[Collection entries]
--------

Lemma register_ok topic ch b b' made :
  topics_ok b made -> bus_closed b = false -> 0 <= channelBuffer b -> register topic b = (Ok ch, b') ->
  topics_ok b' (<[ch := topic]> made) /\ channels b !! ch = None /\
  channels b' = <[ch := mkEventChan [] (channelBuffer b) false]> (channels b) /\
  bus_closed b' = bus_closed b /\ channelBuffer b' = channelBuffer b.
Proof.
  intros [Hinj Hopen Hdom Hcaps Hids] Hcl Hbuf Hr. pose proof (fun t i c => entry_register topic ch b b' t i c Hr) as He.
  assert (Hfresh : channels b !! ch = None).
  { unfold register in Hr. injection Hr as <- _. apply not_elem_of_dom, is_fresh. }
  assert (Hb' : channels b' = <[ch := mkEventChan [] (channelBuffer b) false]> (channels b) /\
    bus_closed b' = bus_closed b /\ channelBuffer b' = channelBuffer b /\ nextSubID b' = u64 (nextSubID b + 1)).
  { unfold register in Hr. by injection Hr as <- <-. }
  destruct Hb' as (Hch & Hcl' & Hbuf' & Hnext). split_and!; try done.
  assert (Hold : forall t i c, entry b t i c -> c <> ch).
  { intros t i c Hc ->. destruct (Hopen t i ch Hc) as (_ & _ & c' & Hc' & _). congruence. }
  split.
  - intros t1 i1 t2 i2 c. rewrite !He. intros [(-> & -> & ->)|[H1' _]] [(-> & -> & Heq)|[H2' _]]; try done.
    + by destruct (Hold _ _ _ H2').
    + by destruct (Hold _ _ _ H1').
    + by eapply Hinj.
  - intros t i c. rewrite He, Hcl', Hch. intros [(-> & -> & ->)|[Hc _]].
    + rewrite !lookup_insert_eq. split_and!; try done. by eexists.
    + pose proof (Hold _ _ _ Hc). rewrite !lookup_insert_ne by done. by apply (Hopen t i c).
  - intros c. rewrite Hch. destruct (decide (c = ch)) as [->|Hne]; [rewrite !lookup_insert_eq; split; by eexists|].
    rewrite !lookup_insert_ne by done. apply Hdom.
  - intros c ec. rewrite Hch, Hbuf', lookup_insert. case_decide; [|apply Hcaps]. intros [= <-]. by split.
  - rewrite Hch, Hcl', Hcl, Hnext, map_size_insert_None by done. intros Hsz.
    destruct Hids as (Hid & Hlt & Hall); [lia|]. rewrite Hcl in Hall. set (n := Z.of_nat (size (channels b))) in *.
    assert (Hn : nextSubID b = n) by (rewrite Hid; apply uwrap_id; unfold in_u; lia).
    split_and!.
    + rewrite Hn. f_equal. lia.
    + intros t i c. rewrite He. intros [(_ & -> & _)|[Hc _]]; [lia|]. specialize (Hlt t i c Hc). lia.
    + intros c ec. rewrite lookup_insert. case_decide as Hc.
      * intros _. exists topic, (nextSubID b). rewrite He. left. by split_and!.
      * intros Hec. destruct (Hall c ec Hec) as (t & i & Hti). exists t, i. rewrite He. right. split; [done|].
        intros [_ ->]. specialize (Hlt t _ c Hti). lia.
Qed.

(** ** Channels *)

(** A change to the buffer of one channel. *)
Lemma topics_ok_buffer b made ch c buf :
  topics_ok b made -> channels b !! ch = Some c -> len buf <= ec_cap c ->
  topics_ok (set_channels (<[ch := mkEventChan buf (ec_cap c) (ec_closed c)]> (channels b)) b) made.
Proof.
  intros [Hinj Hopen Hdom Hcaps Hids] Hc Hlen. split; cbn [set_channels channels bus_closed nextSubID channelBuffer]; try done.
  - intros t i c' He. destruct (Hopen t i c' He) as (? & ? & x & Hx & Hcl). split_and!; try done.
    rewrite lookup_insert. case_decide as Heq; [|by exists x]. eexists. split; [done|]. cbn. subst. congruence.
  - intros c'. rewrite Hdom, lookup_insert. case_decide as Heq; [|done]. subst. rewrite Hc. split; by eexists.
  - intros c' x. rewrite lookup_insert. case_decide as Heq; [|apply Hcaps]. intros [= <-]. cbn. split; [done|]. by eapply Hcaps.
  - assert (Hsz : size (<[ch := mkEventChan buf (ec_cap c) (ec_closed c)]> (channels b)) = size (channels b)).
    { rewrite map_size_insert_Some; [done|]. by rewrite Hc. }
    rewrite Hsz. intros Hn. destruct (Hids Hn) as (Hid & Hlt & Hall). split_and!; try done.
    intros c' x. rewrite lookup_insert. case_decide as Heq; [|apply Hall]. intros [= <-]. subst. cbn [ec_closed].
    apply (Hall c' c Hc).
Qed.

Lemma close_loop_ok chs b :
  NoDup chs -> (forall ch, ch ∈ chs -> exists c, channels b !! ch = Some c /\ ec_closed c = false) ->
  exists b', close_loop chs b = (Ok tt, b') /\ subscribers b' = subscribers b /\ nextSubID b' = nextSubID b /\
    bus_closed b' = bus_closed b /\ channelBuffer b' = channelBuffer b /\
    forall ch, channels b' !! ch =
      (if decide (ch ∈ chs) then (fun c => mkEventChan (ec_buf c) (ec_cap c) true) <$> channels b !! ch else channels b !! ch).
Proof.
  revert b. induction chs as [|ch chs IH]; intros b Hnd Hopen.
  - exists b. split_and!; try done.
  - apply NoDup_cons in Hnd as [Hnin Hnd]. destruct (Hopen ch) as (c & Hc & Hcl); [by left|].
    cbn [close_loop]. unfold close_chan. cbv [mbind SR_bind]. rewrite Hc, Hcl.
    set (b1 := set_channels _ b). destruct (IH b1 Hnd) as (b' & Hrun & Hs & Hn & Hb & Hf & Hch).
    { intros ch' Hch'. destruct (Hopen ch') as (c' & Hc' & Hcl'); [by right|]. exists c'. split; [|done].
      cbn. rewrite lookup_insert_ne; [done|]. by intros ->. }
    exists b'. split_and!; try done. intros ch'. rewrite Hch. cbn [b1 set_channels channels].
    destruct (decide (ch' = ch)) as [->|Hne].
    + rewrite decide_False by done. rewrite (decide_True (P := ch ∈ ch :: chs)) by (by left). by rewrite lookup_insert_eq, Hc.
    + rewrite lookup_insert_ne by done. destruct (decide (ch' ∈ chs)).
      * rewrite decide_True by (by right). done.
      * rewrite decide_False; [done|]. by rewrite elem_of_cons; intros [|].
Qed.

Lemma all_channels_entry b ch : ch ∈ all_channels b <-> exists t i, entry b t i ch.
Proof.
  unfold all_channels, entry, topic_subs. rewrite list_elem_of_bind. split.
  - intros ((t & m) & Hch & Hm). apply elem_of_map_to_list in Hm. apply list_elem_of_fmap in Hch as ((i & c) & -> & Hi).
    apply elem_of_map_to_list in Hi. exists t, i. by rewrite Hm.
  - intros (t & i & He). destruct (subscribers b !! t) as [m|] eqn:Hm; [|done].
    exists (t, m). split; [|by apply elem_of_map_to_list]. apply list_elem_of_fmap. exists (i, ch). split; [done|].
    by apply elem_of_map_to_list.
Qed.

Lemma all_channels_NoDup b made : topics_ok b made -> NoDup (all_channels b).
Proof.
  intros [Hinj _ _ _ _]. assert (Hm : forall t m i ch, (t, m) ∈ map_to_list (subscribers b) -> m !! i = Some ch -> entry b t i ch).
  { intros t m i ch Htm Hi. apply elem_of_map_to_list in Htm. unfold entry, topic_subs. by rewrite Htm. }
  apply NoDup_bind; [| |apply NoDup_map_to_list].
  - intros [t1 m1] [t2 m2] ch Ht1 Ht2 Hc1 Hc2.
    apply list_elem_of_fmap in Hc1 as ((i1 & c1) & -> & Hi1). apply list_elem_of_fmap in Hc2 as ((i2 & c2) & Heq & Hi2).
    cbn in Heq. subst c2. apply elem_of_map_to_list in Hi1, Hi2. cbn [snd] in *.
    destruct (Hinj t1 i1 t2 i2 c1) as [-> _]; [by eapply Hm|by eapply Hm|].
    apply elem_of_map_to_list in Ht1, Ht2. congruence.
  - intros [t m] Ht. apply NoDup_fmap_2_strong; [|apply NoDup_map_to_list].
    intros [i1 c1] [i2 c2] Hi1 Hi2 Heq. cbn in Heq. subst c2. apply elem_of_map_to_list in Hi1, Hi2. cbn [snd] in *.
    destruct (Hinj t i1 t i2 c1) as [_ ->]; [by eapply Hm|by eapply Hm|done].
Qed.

--------

§ Brief
Transcribe the lines above between the line holding "exists b'. split_and!;" and the line holding "elem_of_cons; intros [|].", inclusive, exactly as they stand and with nothing added.

§ Answer to the problem
    exists b'. split_and!; try done. intros ch'. rewrite Hch. cbn [b1 set_channels channels].
    destruct (decide (ch' = ch)) as [->|Hne].
    + rewrite decide_False by done. rewrite (decide_True (P := ch ∈ ch :: chs)) by (by left). by rewrite lookup_insert_eq, Hc.
    + rewrite lookup_insert_ne by done. destruct (decide (ch' ∈ chs)).
      * rewrite decide_True by (by right). done.
      * rewrite decide_False; [done|]. by rewrite elem_of_cons; intros [|].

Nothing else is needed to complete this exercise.